Aim of the task: Retype the entries exactly. Include every line.

─── Data provided ───

(* ===== verification/Recursor.v ===== *)
(** * The recursor (src/resolver/recursor)

    A query is resolved from the closest known zone down: the name server address
    store (NSAS) remembers the servers of the zones met so far and how fast they
    answer, and a referral extends it before the query is tried again. *)

From S2P Require Import Prelude GoList GoStd G53 Instances Core Cement Util Chain.

Local Open Scope Z_scope.

(** ** recursor/addressentry.go *)

Record AddressEntry : Type := mkAddressEntry {
  ae_addr : string;
  ae_rtt : Z;
}.

Definition MaxInt64 : Z := 2 ^ 63 - 1.

(** Signed 64-bit arithmetic: it wraps, and division truncates. *)
Definition AddressEntry_updateRtt (rtt : Z) (ae : AddressEntry) : AddressEntry :=
  mkAddressEntry (ae_addr ae) (Z.quot (i64 (i64 (ae_rtt ae * 7) + i64 (rtt * 3))) 10).

Definition AddressEntry_setUnreachable (ae : AddressEntry) : AddressEntry :=
  AddressEntry_updateRtt MaxInt64 ae.

(** ** recursor/zoneentry.go and nameserver.go *)

Inductive TrustLevel : Type := OutOfZone | FromReferal | FromAuth.

Definition trust_val (t : TrustLevel) : Z :=
  match t with OutOfZone => 0 | FromReferal => 1 | FromAuth => 2 end.

#[export] Instance TrustLevel_eq_dec : EqDecision TrustLevel.
Proof. solve_decision. Defined.

Section nameserver.
Context {N : G53Name} {M : G53Msg N}.
Lemma exact_sound h z name typ x h' res node d :
  zone_wf h z → zt_node name (mz_domains z) = Some x → zn_data x = Some d →
  Ret (h, match d !! typ, d !! RR_CNAME with
          | Some l, _ => mkFindResult FRSuccess l
          | None, Some l => mkFindResult FRCname l
          | None, None => mkFindResult FRNXRRset None
          end, Some d) = Ret (h', res, node) →
  result_sound h' z name typ res.
Proof.
  intros Hz Ex Ed. assert (node_data name (mz_domains z) = Some d) as En
    by (unfold node_data; by rewrite Ex).
  pose proof (tk_node _ _ _ Hz _ _ En) as [_ _ He]. intros [= <- <- <-]. unfold result_sound.
  destruct (d !! typ) as [l|] eqn:El; [by apply He in El|]. rewrite En.
  destruct (d !! RR_CNAME) as [l|] eqn:Ec; cbn; [|naive_solver].
  apply He in Ec. destruct l as [l|]; [|by destruct Ec as [_ []]].
  destruct Ec as (r & ? & ? & ?). split; [|naive_solver]. by exists l, r.
Qed.

Lemma find_sound h z name typ opt h' res node :
  zone_wf h z → MemoryZone_find name typ opt h z = Ret (h', res, node) →
  result_sound h' z name typ res.
Proof.
  intros Hz. unfold MemoryZone_find.
  destruct (zt_SearchExt _ _ _ _) as [[st found]| |] eqn:Es; [|done..]. rewrite bind_Ret.
  apply SearchExt_cases in Es as [Hcut Hf].
  destruct found as [x|m x super|].
  - destruct (zn_data x) as [d|] eqn:Ed.
    + destruct (zn_callback x && negb (Name_Equals name (mz_origin z))) eqn:Ec;
        [|by eapply exact_sound].
      apply andb_true_iff in Ec as [Hcb _].
      destruct (d !! RR_NS) as [ns|] eqn:Ens; [|by eapply exact_sound].
      intros E. eapply cut_delegation; eauto using IsSubDomain_refl.
    + intros [= <- <- <-]. unfold result_sound. assert (node_data name (mz_domains z) = None) as ->
        by (unfold node_data; by rewrite Hf).
      cbn. by destruct (zt_below _ _).
  - destruct Hf as [Hm Hn]. destruct st as [[d ns]|].
    + destruct (Hcut _ _ eq_refl) as (k & y & Hin & Hcb & Ed & Ens).
      apply zt_path_sound in Hin as (Hk & Hsub & _).
      intros E. eapply cut_delegation; eauto.
    + specialize (Hn eq_refl). assert (node_data name (mz_domains z) = None) as Hnd
        by (unfold node_data; by rewrite Hn).
      destruct super; [intros [= <- <- <-]; unfold result_sound; cbn; by rewrite Hnd|].
      destruct (zn_wildcard x); [by eapply wildcard_sound|].
      intros [= <- <- <-]; unfold result_sound; cbn; by rewrite Hnd.
  - intros [= <- <- <-]; unfold result_sound; cbn. unfold node_data. by rewrite Hf.
Qed.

───

Answer for this exercise:
(* ===== verification/Recursor.v ===== *)
(** * The recursor (src/resolver/recursor)

    A query is resolved from the closest known zone down: the name server address
    store (NSAS) remembers the servers of the zones met so far and how fast they
    answer, and a referral extends it before the query is tried again. *)

From S2P Require Import Prelude GoList GoStd G53 Instances Core Cement Util Chain.

Local Open Scope Z_scope.

(** ** recursor/addressentry.go *)

Record AddressEntry : Type := mkAddressEntry {
  ae_addr : string;
  ae_rtt : Z;
}.

Definition MaxInt64 : Z := 2 ^ 63 - 1.

(** Signed 64-bit arithmetic: it wraps, and division truncates. *)
Definition AddressEntry_updateRtt (rtt : Z) (ae : AddressEntry) : AddressEntry :=
  mkAddressEntry (ae_addr ae) (Z.quot (i64 (i64 (ae_rtt ae * 7) + i64 (rtt * 3))) 10).

Definition AddressEntry_setUnreachable (ae : AddressEntry) : AddressEntry :=
  AddressEntry_updateRtt MaxInt64 ae.

(** ** recursor/zoneentry.go and nameserver.go *)

Inductive TrustLevel : Type := OutOfZone | FromReferal | FromAuth.

Definition trust_val (t : TrustLevel) : Z :=
  match t with OutOfZone => 0 | FromReferal => 1 | FromAuth => 2 end.

#[export] Instance TrustLevel_eq_dec : EqDecision TrustLevel.
Proof. solve_decision. Defined.

Section nameserver.
Context {N : G53Name} {M : G53Msg N}.
Lemma exact_sound h z name typ x h' res node d :
  zone_wf h z → zt_node name (mz_domains z) = Some x → zn_data x = Some d →
  Ret (h, match d !! typ, d !! RR_CNAME with
          | Some l, _ => mkFindResult FRSuccess l
          | None, Some l => mkFindResult FRCname l
          | None, None => mkFindResult FRNXRRset None
          end, Some d) = Ret (h', res, node) →
  result_sound h' z name typ res.
Proof.
  intros Hz Ex Ed. assert (node_data name (mz_domains z) = Some d) as En
    by (unfold node_data; by rewrite Ex).
  pose proof (tk_node _ _ _ Hz _ _ En) as [_ _ He]. intros [= <- <- <-]. unfold result_sound.
  destruct (d !! typ) as [l|] eqn:El; [by apply He in El|]. rewrite En.
  destruct (d !! RR_CNAME) as [l|] eqn:Ec; cbn; [|naive_solver].
  apply He in Ec. destruct l as [l|]; [|by destruct Ec as [_ []]].
  destruct Ec as (r & ? & ? & ?). split; [|naive_solver]. by exists l, r.
Qed.

Lemma find_sound h z name typ opt h' res node :
  zone_wf h z → MemoryZone_find name typ opt h z = Ret (h', res, node) →
  result_sound h' z name typ res.
Proof.
  intros Hz. unfold MemoryZone_find.
  destruct (zt_SearchExt _ _ _ _) as [[st found]| |] eqn:Es; [|done..]. rewrite bind_Ret.
  apply SearchExt_cases in Es as [Hcut Hf].
  destruct found as [x|m x super|].
  - destruct (zn_data x) as [d|] eqn:Ed.
    + destruct (zn_callback x && negb (Name_Equals name (mz_origin z))) eqn:Ec;
        [|by eapply exact_sound].
      apply andb_true_iff in Ec as [Hcb _].
      destruct (d !! RR_NS) as [ns|] eqn:Ens; [|by eapply exact_sound].
      intros E. eapply cut_delegation; eauto using IsSubDomain_refl.
    + intros [= <- <- <-]. unfold result_sound. assert (node_data name (mz_domains z) = None) as ->
        by (unfold node_data; by rewrite Hf).
      cbn. by destruct (zt_below _ _).
  - destruct Hf as [Hm Hn]. destruct st as [[d ns]|].
    + destruct (Hcut _ _ eq_refl) as (k & y & Hin & Hcb & Ed & Ens).
      apply zt_path_sound in Hin as (Hk & Hsub & _).
      intros E. eapply cut_delegation; eauto.
    + specialize (Hn eq_refl). assert (node_data name (mz_domains z) = None) as Hnd
        by (unfold node_data; by rewrite Hn).
      destruct super; [intros [= <- <- <-]; unfold result_sound; cbn; by rewrite Hnd|].
      destruct (zn_wildcard x); [by eapply wildcard_sound|].
      intros [= <- <- <-]; unfold result_sound; cbn; by rewrite Hnd.
  - intros [= <- <- <-]; unfold result_sound; cbn. unfold node_data. by rewrite Hf.
Qed.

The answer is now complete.